▶ [EXERCISE DETAILS] Wherever the word "true" appears in the entries, copy the whole line.
MATERIAL FOR THIS TASK Block Start
Record MessageStats := MkStats {
  TotalSent : Z;
  TotalDelivered : Z;
  TotalFailed : Z;
  TotalRetried : Z;
  TotalExpired : Z;
  AvgDeliveryTimeMs : Z;
  LastDeliveryMs : Z;
}.
#[export] Instance eta_MessageStats : Eta MessageStats := λ s,
  MkStats (TotalSent s) (TotalDelivered s) (TotalFailed s) (TotalRetried s) (TotalExpired s)
    (AvgDeliveryTimeMs s) (LastDeliveryMs s).
#[export] Instance set_TotalSent : Setter TotalSent := ltac:(derive_setter).
#[export] Instance set_TotalDelivered : Setter TotalDelivered := ltac:(derive_setter).
#[export] Instance set_TotalFailed : Setter TotalFailed := ltac:(derive_setter).
#[export] Instance set_TotalRetried : Setter TotalRetried := ltac:(derive_setter).
#[export] Instance set_TotalExpired : Setter TotalExpired := ltac:(derive_setter).
#[export] Instance set_AvgDeliveryTimeMs : Setter AvgDeliveryTimeMs := ltac:(derive_setter).
#[export] Instance set_LastDeliveryMs : Setter LastDeliveryMs := ltac:(derive_setter).

Record messageStatusTracker := MkTracker {
  pendingMessages : gmap Z pendingMessageInfo;
  stats : MessageStats;
  nextNonce : Z;
}.
#[export] Instance eta_messageStatusTracker : Eta messageStatusTracker := λ t,
  MkTracker (pendingMessages t) (stats t) (nextNonce t).
#[export] Instance set_pendingMessages : Setter pendingMessages := ltac:(derive_setter).
#[export] Instance set_stats : Setter stats := ltac:(derive_setter).
#[export] Instance set_nextNonce : Setter nextNonce := ltac:(derive_setter).

(** A call back into the connection that sent the message. *)
Inductive Notice :=
| MessageDelivered (conn : positive) (seq : Z)
| MessageFailed (conn : positive) (seq : Z) (retriable : bool).

Section MessageStatus.
Context {C : MessageStatusCodes}.

(** ** Operations *)

Definition newMessageStatusTracker : messageStatusTracker :=
  MkTracker ∅ (MkStats 0 0 0 0 0 0 0) 1.

(** [atomic.AddUint32(&t.nextNonce, 1)] *)
Definition GenerateNonce : ST messageStatusTracker Z :=
  _ ← modify (λ t, t <| nextNonce ::= λ n, n +% 1 |>);
  gets nextNonce.

Definition bump (z : Z) : Z := u64 (z + 1).

Definition TrackMessage (now : Z) (conn : option positive) (seqNum payloadSize : Z)
    (isDataPkt : bool) : ST messageStatusTracker Z :=
  nonce ← GenerateNonce;
  let info := MkPending nonce seqNum conn now payloadSize isDataPkt 0 3 in
  _ ← modify (λ t, t <| pendingMessages ::= <[nonce := info]> |>);
  _ ← modify (λ t, t <| stats ::= λ s, s <| TotalSent ::= bump |> |>);
  mret nonce.

(** [d.Milliseconds()] truncates towards zero. *)
Definition Milliseconds (d : Z) : Z := Z.quot d Millisecond.

Definition handleSuccess (info : pendingMessageInfo) (deliveryTime : Z)
    : ST messageStatusTracker (list Notice) :=
  _ ← modify (λ t, t <| stats ::= λ s, s <| TotalDelivered ::= bump |> |>);
  _ ← modify (λ t, t <| stats ::= λ s, s <| LastDeliveryMs := Milliseconds deliveryTime |> |>);
  avgMs ← gets (λ t, AvgDeliveryTimeMs (stats t));
  let newAvg := Z.quot (i64 (avgMs * 7 + Milliseconds deliveryTime)) 8 in
  _ ← modify (λ t, t <| stats ::= λ s, s <| AvgDeliveryTimeMs := newAvg |> |>);
  match p_conn info with
  | Some conn => if isDataPkt info then mret [MessageDelivered conn (seqNum info)] else mret []
  | None => mret []
  end.

Definition handleFailure (info : pendingMessageInfo) (status : Z)
    : ST messageStatusTracker (list Notice) :=
  _ ← modify (λ t, t <| stats ::= λ s, s <| TotalFailed ::= bump |> |>);
  let retriable := IsMessageStatusRetriable status in
  match p_conn info with
  | Some conn =>
      if retriable && (retryCount info <? maxRetries info) && isDataPkt info then
        _ ← modify (λ t, t <| stats ::= λ s, s <| TotalRetried ::= bump |> |>);
        mret [MessageFailed conn (seqNum info) true]
      else if isDataPkt info then mret [MessageFailed conn (seqNum info) false]
      else mret []
  | None => mret []
  end.

(** Nothing is put back: the entry stays deleted. *)
Definition handleIntermediate (info : pendingMessageInfo) (status : Z)
    : ST messageStatusTracker (list Notice) := mret [].

Definition HandleStatus (now messageId status : Z) : ST messageStatusTracker (list Notice) :=
  m ← gets pendingMessages;
  match m !! messageId with
  | None => mret []
  | Some info =>
      _ ← modify (λ t, t <| pendingMessages ::= delete messageId |>);
      let deliveryTime := time_Sub now (sentAt info) in
      if IsMessageStatusSuccess status then handleSuccess info deliveryTime
      else if IsMessageStatusFailure status then handleFailure info status
      else handleIntermediate info status
  end.

Definition GetStats : ST messageStatusTracker MessageStats := gets stats.

Definition PendingCount : ST messageStatusTracker nat := gets (λ t, size (pendingMessages t)).

(** One visited entry of the loop of [CleanupExpired]: how many it expired,
    and the notice it sent. *)
Definition expireOne (now maxAge : Z) (nonce : Z) : ST messageStatusTracker (Z * list Notice) :=
  m ← gets pendingMessages;
  match m !! nonce with
  | None => mret (0, [])
  | Some info =>
      if maxAge <? time_Sub now (sentAt info) then
        _ ← modify (λ t, t <| pendingMessages ::= delete nonce |>);
        _ ← modify (λ t, t <| stats ::= λ s, s <| TotalExpired ::= bump |> |>);
        match p_conn info with
        | Some conn =>
            if isDataPkt info then mret (1, [MessageFailed conn (seqNum info) false]) else mret (1, [])
        | None => mret (1, [])
        end
      else mret (0, [])
  end.

Fixpoint expireAll (now maxAge : Z) (nonces : list Z) : ST messageStatusTracker (Z * list Notice) :=
  match nonces with
  | [] => mret (0, [])
  | n :: nonces =>
      '(e, ns) ← expireOne now maxAge n;
      '(es, ms) ← expireAll now maxAge nonces;
      mret (e + es, ns ++ ms)
  end.

(** [order] is the order in which the range loop visits the map's keys. *)
Definition CleanupExpired (now maxAge : Z) (order : list Z)
    : ST messageStatusTracker (Z * list Notice) := expireAll now maxAge order.

Definition Clear : ST messageStatusTracker unit := modify (λ t, t <| pendingMessages := ∅ |>).
End MessageStatus.

(** ** Runs *)

Section Runs.
Context {C : MessageStatusCodes}.

Inductive event :=
| EvTrack (now : Z) (conn : option positive) (seq size : Z) (data : bool)
| EvStatus (now messageId status : Z)
| EvCleanup (now maxAge : Z) (order : list Z)
| EvClear.

(** What a run leaves behind: the nonces handed out, the notices sent, and how
    many pending messages were dropped without a final status (an intermediate
    status, or [Clear]). *)
Record trace := MkTrace { nonces : list Z; notices : list Notice; dropped : Z }.

Definition intermediate (status : Z) : bool :=
  negb (IsMessageStatusSuccess status) && negb (IsMessageStatusFailure status).

Definition step (s : messageStatusTracker * trace) (ev : event) : messageStatusTracker * trace :=
  let '(t, tr) := s in
  match ev with
  | EvTrack now conn seq size data =>
      let '(n, t) := TrackMessage now conn seq size data t in
      (t, MkTrace (nonces tr ++ [n]) (notices tr) (dropped tr))
  | EvStatus now id status =>
      let '(ns, t') := HandleStatus now id status t in
      (t', MkTrace (nonces tr) (notices tr ++ ns)
             (if bool_decide (is_Some (pendingMessages t !! id)) && intermediate status
              then dropped tr + 1 else dropped tr))
  | EvCleanup now maxAge order =>
      let '((_, ns), t') := CleanupExpired now maxAge order t in
      (t', MkTrace (nonces tr) (notices tr ++ ns) (dropped tr))
  | EvClear =>
      (snd (Clear t), MkTrace (nonces tr) (notices tr) (dropped tr + Z.of_nat (size (pendingMessages t))))
  end.

Definition run (evs : list event) : messageStatusTracker * trace :=
  foldl step (newMessageStatusTracker, MkTrace [] [] 0) evs.

Definition is_track (ev : event) : bool := match ev with EvTrack _ _ _ _ _ => true | _ => false end.
Definition tracked (evs : list event) : Z := Z.of_nat (length (filter (λ ev, is_track ev = true) evs)).

(** Every message sent is pending, delivered, failed, expired or dropped. *)
Record tracker_inv (n : Z) (s : messageStatusTracker * trace) : Prop := {
  ti_nonce : nextNonce s.1 = n + 1;
  ti_nonces : nonces s.2 = (λ k, Z.of_nat k + 2) <$> seq 0 (Z.to_nat n);
  ti_pending : ∀ k, is_Some (pendingMessages s.1 !! k) → 2 <= k <= n + 1;
  ti_counts : 0 <= TotalDelivered (stats s.1) ∧ 0 <= TotalFailed (stats s.1)
    ∧ 0 <= TotalExpired (stats s.1) ∧ 0 <= dropped s.2 ∧ 0 <= TotalRetried (stats s.1);
  ti_retried : TotalRetried (stats s.1) <= TotalFailed (stats s.1);
  ti_sent : TotalSent (stats s.1) = n;
  ti_sum : n = Z.of_nat (size (pendingMessages s.1)) + TotalDelivered (stats s.1)
    + TotalFailed (stats s.1) + TotalExpired (stats s.1) + dropped s.2;
  ti_notices : Z.of_nat (length (notices s.2)) <=
    TotalDelivered (stats s.1) + TotalFailed (stats s.1) + TotalExpired (stats s.1);
}.

Lemma bump_small z : 0 <= z < 4294967296 → bump z = z + 1.
Proof. intros. unfold bump, u64. zlia. Qed.

Lemma size_delete_Z (m : gmap Z pendingMessageInfo) k i :
  m !! k = Some i → Z.of_nat (size (delete k m)) = Z.of_nat (size m) - 1.
Proof.
  intros H. rewrite map_size_delete, H. 
  assert (size m ≠ 0%nat) by (rewrite map_size_ne_0_lookup; eauto). lia.
Qed.

Lemma TrackMessage_eq now conn seq size data t :
  let n := nextNonce t +% 1 in
  TrackMessage now conn seq size data t =
    (n, MkTracker (<[n := MkPending n seq conn now size data 0 3]> (pendingMessages t))
          ((stats t) <| TotalSent ::= bump |>) n).
Proof. done. Qed.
MATERIAL FOR THIS TASK Block End
▶ [SOLUTION]
        mret [MessageFailed conn (seqNum info) true]
Definition is_track (ev : event) : bool := match ev with EvTrack _ _ _ _ _ => true | _ => false end.
Definition tracked (evs : list event) : Z := Z.of_nat (length (filter (λ ev, is_track ev = true) evs)).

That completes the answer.